The conflict between a natural gregariousness and the solitude of writing never quite resolved for him. In a short, intriguing study named A Time to Keep Silence (1953) he recorded his sojourn in three great French monasteries. He described this retreat not as a religious exercise, but as a need for a haven for writing, and the nature of its cleansing—”the troubled waters of the mind grow still and clear”—remains suspended like a question mark in the oeuvre of a man to whom self-revelation seemed indulgence.

The second pair of books, which established Paddy’s primacy among travel writers, must be among the most extraordinary ever written. In 1933, as a youth of eighteen, he left England for a journey that would take a year and a half. As “a thousand glistening umbrellas were tilted over a thousand bowler hats in Piccadilly,” he set out to walk to Constantinople (as he nostalgically called Istanbul).
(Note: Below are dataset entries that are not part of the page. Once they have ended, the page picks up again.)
(** The tuple [cur.fetchall()] gives for a row. *)
Definition row_tuple (r : Row) : list Py.value :=
  [Py.Int (id r); Py.Str (datum r); Py.Str (ime r); Py.Str (priimek r);
   Py.Str (email r); Py.Str (razred r); Py.Str (oddelek r);
   Py.Str (predmeti r)].

Definition CSV_HEADER : list Py.value :=
  map Py.Str [u "ID"; u "Datum"; u "Ime"; u "Priimek"; u "E-pošta"; u "Razred";
              u "Oddelek"; u "Predmeti (učitelj)"].

Definition export_csv (s : Session) : M Response :=
  if negb (admin_ok s) then ret (Redirect "admin_login") else
  rows <- all_vnosi ;;
  let buf := csv.writerow CSV_HEADER in
  let buf := fold_left (fun b r => b ++ csv.writerow (row_tuple r)) rows buf in
  match Utf8.encode_sig buf with
  | Some data => ret (SendFile data "text/csv" true "instruktorji.csv")
  | None => raise UnicodeEncodeError
  end.

(** ** The other routes *)

(** What a route answers with: a response, or a page rendered from one of
    the three templates with what the template is given. *)
Inductive View :=
| Respond (r : Response)
| RenderForm (predmeti : list (pystr * pystr))     (* FORM_HTML *)
| RenderLogin                                      (* LOGIN_HTML *)
| RenderAdmin (rows : list Row).                   (* ADMIN_HTML *)

Definition index : M View := ret (RenderForm PREDMETI).

(** The hook that runs before the first request. *)
Definition _ensure_db : M Py.value := init_db.

Definition admin_login (s : Session) : M View :=
  if admin_ok s then ret (Respond (Redirect "admin_panel"))
  else ret RenderLogin.

Definition MSG_WRONG_PASSWORD : pystr := u "Napačno geslo.".

(** [request.form.get("password") == ADMIN_PASS] *)
Definition password_ok (f : Form) : bool :=
  match form_get f (u "password") with
  | Some v => Py.eqb v ADMIN_PASS
  | None => false
  end.

(** The routes that write the session answer with the session they leave. *)
Definition admin_do_login (f : Form) (s : Session) : M (View * Session) :=
  if password_ok f then
    ret (Respond (Redirect "admin_panel"), Some (Py.Bool true))
  else
    flash MSG_WRONG_PASSWORD (u "error") ;;
    ret (Respond (Redirect "admin_login"), s).

Definition admin_panel (s : Session) : M View :=
  if negb (admin_ok s) then ret (Respond (Redirect "admin_login")) else
  rows <- all_vnosi ;;
  ret (RenderAdmin rows).

Definition admin_delete (row_id : Z) (s : Session) : M View :=
  if negb (admin_ok s) then ret (Respond (Redirect "admin_login")) else
  delete_vnos row_id ;;
  ret (Respond (Redirect "admin_panel")).

(** [session.clear()] *)
Definition admin_logout (s : Session) : M (View * Session) :=
  ret (Respond (Redirect "admin_login"), None).

(** ** Vocabulary of the specification *)

(** The five required fields, as [oddaj] reads them. *)
Definition REQUIRED : list string :=
  ["ime"; "priimek"; "email"; "razred"; "oddelek"]%string.

Definition field (f : Form) (name : string) : pystr :=
  Py.strip (form_get_d f (u name) []).

Definition required_ok (f : Form) : bool :=
  forallb (fun name => Py.truthy (field f name)) REQUIRED.

Definition chk_key (p : pystr * pystr) : pystr := u "chk_" ++ fst p.
Definition teacher_key (p : pystr * pystr) : pystr := u "teacher_" ++ fst p.

(** The subject's checkbox is set. *)
Definition checked (f : Form) (p : pystr * pystr) : bool := is_on f (chk_key p).

(** The subject's teacher name, trimmed. *)
Definition teacher_of (f : Form) (p : pystr * pystr) : pystr :=
  Py.strip (form_get_d f (teacher_key p) []).

(** A checked subject without a teacher name. *)
Definition offending (f : Form) (p : pystr * pystr) : bool :=
  checked f p && negb (Py.truthy (teacher_of f p)).

(** The "Label (Teacher)" strings of the checked subjects of a catalog. *)
Definition segments (f : Form) (catalog : list (pystr * pystr)) : list pystr :=
  map (fun p => snd p ++ u " (" ++ teacher_of f p ++ u ")")
      (filter (checked f) catalog).

Definition summary (f : Form) : pystr :=
  match segments f PREDMETI with
  | [] => u "—"
  | segs => Py.join (u "; ") segs
  end.

(** [needle in hay] *)
Fixpoint prefixb (a b : pystr) : bool :=
  match a, b with
  | [], _ => true
  | x :: a', y :: b' => (x =? y)%N && prefixb a' b'
  | _ :: _, [] => false
  end.

Fixpoint contains (needle hay : pystr) : bool :=
  prefixb needle hay
  || match hay with [] => false | _ :: t => contains needle t end.

(** The try block of [oddaj] around the spreadsheet. *)
Definition mirror_block (ime priimek email razred oddelek predmeti_str : pystr)
  : M unit :=
  try_except
    (ws <- _ensure_ws WS_TITLE HEADERS ;;
     match ws with
     | Some ws =>
       now <- ask now_sheet ;;
       gspread.append_row ws row_append_ok
         [now; ime; priimek; email; razred; oddelek; predmeti_str]
     | None => log WARNING "Sheets zapis preskočen (ni povezave)."
     end)
    (fun e => log ERROR "Sheets zapis ni uspel: %s").

(** No call to SQLite fails. *)
Definition store_ok (env : Env) : bool :=
  connect_ok env && execute_ok env && commit_ok env && close_ok env.

Definition is_db_event (e : Event) : bool :=
  match e with
  | EvConnect _ | EvExecute _ _ | EvCommit _ | EvClose _ => true
  | _ => false
  end.

(** The event is not a call to SQLite, or it is one on connection [h]. *)
Definition on_handle (h : nat) (e : Event) : bool :=
  match e with
  | EvConnect n | EvExecute n _ | EvCommit n | EvClose n => Nat.eqb n h
  | _ => true
  end.

Definition is_ok {A} (r : Result A) : bool :=
  match r with Ok _ => true | Raise _ => false end.

(** An operation of the store that works on a connection of its own: it
    opens a fresh connection first, touches no other, and when it returns
    normally it has closed it, so that the open connections are those of
    before. *)
Definition scoped_connection {A} (c : M A) : Prop :=
  forall env w,
    exists evs,
      trace (snd (c env w)) = trace w ++ EvConnect (next_conn w) :: evs
      /\ forallb (on_handle (next_conn w)) evs = true
      /\ (is_ok (fst (c env w)) = true ->
          open_conns (snd (c env w)) = open_conns w
          /\ In (EvClose (next_conn w)) evs).

(** Every code point of the texts of a row is a Unicode scalar value. *)
Definition row_text_ok (r : Row) : bool :=
  forallb (forallb Utf8.scalar)
          [datum r; ime r; priimek r; email r; razred r; oddelek r; predmeti r].

(** The line of the export for a row: its eight fields in the order of the
    header, quoted where needed, joined by the delimiter. *)
Definition csv_line (r : Row) : pystr :=
  Py.join [csv.delimiter]
    (map csv.quote_field
         [Py.str_of_int (id r); datum r; ime r; priimek r; email r; razred r;
          oddelek r; predmeti r])
  ++ csv.lineterminator.

Definition CSV_HEADER_LINE : pystr :=
  u "ID;Datum;Ime;Priimek;E-pošta;Razred;Oddelek;Predmeti (učitelj)"
  ++ [13; 10]%N.

(** A call to the spreadsheet service, or a log entry. *)
Definition is_mirror_event (e : Event) : bool :=
  match e with
  | EvSheets _ | EvLog _ _ => true
  | _ => false
  end.

(** What the attempt on the mirror may change: the spreadsheet globals, the
    worksheet and the trace, the latter by calls to the service and by log
    entries only. *)
Definition mirror_frame (w w' : World) (evs : list Event) : Prop :=
  table w' = table w /\ open_conns w' = open_conns w
  /\ next_conn w' = next_conn w
  /\ trace w' = trace w ++ evs
  /\ forallb is_mirror_event evs = true.

(** How the attempt on the mirror ends: the row is the last of the
    worksheet; or there was no connection, which is logged as a warning; or a
    call failed, which is logged as an error. *)
Definition mirror_outcome (row : list pystr) (w w' : World) (evs : list Event)
  : Prop :=
  (exists content,
      sheet w' = Some content /\ last content [] = row
      /\ last evs (EvCommit 0) = EvSheets (AppendRow row))
  \/ (sheet w' = sheet w
      /\ last evs (EvCommit 0)
         = EvLog WARNING "Sheets zapis preskočen (ni povezave).")
  \/ last evs (EvCommit 0) = EvLog ERROR "Sheets zapis ni uspel: %s".

(** The world after a store operation that went through on connection
    [next_conn w]. *)
Definition after_store (t : option Table) (evs : list Event) (w : World)
  : World :=
  mkWorld t (open_conns w) (S (next_conn w)) (gs_client w) (gs_spread w)
          (sheet w) (trace w ++ evs).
Walking stick in hand, a copy of Horace’s Odes in his rucksack, he pursued a meandering course up the Rhine and down the Danube, across the Great Hungarian Plain, into Romania and through the Balkans to Turkey.

It was almost forty-five years before he published the first part of this journey, and another nine years before the second. A Time of Gifts (1977) and Between the Woods and the Water (1986) represent prodigious feats of memory. They record the rite of passage of a precocious, exuberant young man as he encounters the peoples and languages of a Middle Europe now littered with obsolete names: Bohemia, Transylvania, Wallachia. His story must have become the dream journey of every enterprising and footloose adolescent.

Inevitably the accuracy of Paddy’s memory was questioned, and he was frank about occasional imaginative license and conflation. (His first diary was stolen in Munich, a solitary last one recovered years later in Romania.) Certainly his recall was extraordinary. I remember the first time we met (by chance), when he quoted verbatim from my first book passages that I had myself forgotten. A year before his death we chanted verses from the Rubáiyát of Omar Khayyám together in an antiphonal competition (which he won).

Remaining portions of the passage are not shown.